Abstract

We use more than 230,000 km of Russian marine magnetic and bathymetric data from the Carlsberg and northern Central Indian ridges, comprising one of the most geographically extensive, dense shipboard surveys anywhere in the ocean basins, to describe in detail seafloor spreading since 20 Ma along the trailing edge of the Indian plate. India‐Somalia plate rotations for ∼1 Myr intervals over the past 20 Myr are derived from inversions of more than 6600 crossings of 20 magnetic reversals and ∼1400 crossings of fracture zones that offset these two ridges.

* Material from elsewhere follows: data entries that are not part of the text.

(** [get]: the quota of the component, a new one when it has none or its
    burst changed; [telemetry] is the error of a counter that cannot be
    created. *)
Definition shared_get (telemetry : option string) (id : string) (burst : F) (s : sharedQuotas F)
    : (nat + string) * sharedQuotas F :=
  let fresh :=
    match telemetry with
    | Some e => (inr e, s)
    | None =>
      let r := sq_next s in
      (inl r, Build_sharedQuotas (λ r', if decide (r' = r) then newQuota burst else sq_heap s r')
                (S r) (<[id := r]> (sq_quotas s)))
    end in
  match sq_quotas s !! id with
  | Some r => if same_burst (burstSeconds (q_registry (sq_heap s r))) burst then (inl r, s) else fresh
  | None => fresh
  end.

Definition newShared : sharedQuotas F := Build_sharedQuotas (λ _, newQuota (of_Z 0)) 0 ∅.

End Factory.

(** ** One request *)

(** A batch: when it arrives and with which headers, when it reaches the
    quota, its resources and how many items it has. *)
Record batch_in (T : Type) := {
  bi_signal : Signal;
  bi_now : Z;
  bi_sources : list (string * list string);
  bi_at : Z;
  bi_resources : list T;
  bi_items : Z;
}.
#[global] Arguments bi_signal {T} _.
#[global] Arguments bi_now {T} _.
#[global] Arguments bi_sources {T} _.
#[global] Arguments bi_at {T} _.
#[global] Arguments bi_resources {T} _.
#[global] Arguments bi_items {T} _.
#[global] Arguments Build_batch_in {T} _ _ _ _ _ _.

(** Refused by the authenticator, dropped without an identity, refused by the
    quota, or passed on with the identity of the request. *)
Inductive result (T : Type) :=
  | Unauthenticated (r : auth_result)
  | Skipped
  | Exhausted (e : exhausted)
  | Forwarded (d : authData) (rs : list T).
#[global] Arguments Unauthenticated {T} _.
#[global] Arguments Skipped {T}.
#[global] Arguments Exhausted {T} _.
#[global] Arguments Forwarded {T} _ _.

(** The key cache, a stamper per signal, and the quotas with the address each
    signal's processor holds. *)
Record gateway (F : Type) := {
  gw_cache : cache;
  gw_stamper : Signal → stamper;
  gw_ref : Signal → nat;
  gw_shared : sharedQuotas F;
}.
#[global] Arguments gw_cache {F} _.
#[global] Arguments gw_stamper {F} _ _.
#[global] Arguments gw_ref {F} _ _.
#[global] Arguments gw_shared {F} _.
#[global] Arguments Build_gateway {F} _ _ _ _.

Section Gateway.
Context {T : Type} {AM : AttrMap T} {F : Type} {NF : Num F}.
Context (unicode_lower : N → N) (cfg : TenantAuth.Config).

(** The quota behind a signal. *)
Definition gw_quota (g : gateway F) (s : Signal) : quota F := sq_heap (gw_shared g) (gw_ref g s).

(** Creating the processors of the three pipelines of the component [id]. *)
Definition newGateway (id : string) (burst : F) : option (gateway F) :=
  let '(t, s) := shared_get None id burst newShared in
  let '(l, s) := shared_get None id burst s in
  let '(m, s) := shared_get None id burst s in
  match t, l, m with
  | inl t, inl l, inl m =>
    Some (Build_gateway (newKeyCache (MaxEntries (cfg_Cache cfg))) (λ _, newStamper)
            (λ s, match s with Traces => t | Logs => l | Metrics => m end) s)
  | _, _, _ => None
  end.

Statistical analysis of the numerous data indicates that outward displacement of reversal boundaries due to finite seafloor emplacement widths and correlated noise for anomaly crossings from individual spreading segments constitute two distinct sources of systematic bias in the locations of magnetic anomaly crossings, contrary to the often‐made assumption that random, Gaussian‐distributed noise dominates the error budget. Seafloor spreading rates slowed gradually by 30% from 20 Ma to 10 ± 1 Ma about a relatively stationary pole of rotation. From 11 Ma to 9 Ma the rotation axis migrated several angular degrees toward the plate boundary, modestly increasing the spreading gradient along the plate boundary. India‐Somalia kinematic data for times since ∼9 Ma are consistent with remarkably steady motion, with no evidence for a change in either the rotation pole or rate of angular opening within the few percent precision of our data. The timing and nature of changes in India‐Somalia motion since 20 Ma closely resemble those for the Capricorn‐Somalia plate pair, indicating that India and Capricorn plate motions are strongly coupled. We speculate that the slowdown in seafloor spreading at the trailing edges of the Indo‐Capricorn composite plate from 20 Ma to 10 ± 1 Ma resulted from the increasing amount of work that was needed to build topography in the Himalayan collisional zone. The transition to stable India‐Somalia and Capricorn‐Somalia seafloor spreading at ∼10–9 Ma corresponds well with the onset at 8 Ma of folding and faulting across an equatorial plate boundary separating the Indian and Capricorn plates, suggesting that the latter may have played a fundamental role in restoring equilibrium between the torques that were driving and resisting the northward motions of the Indian and Capricorn plates.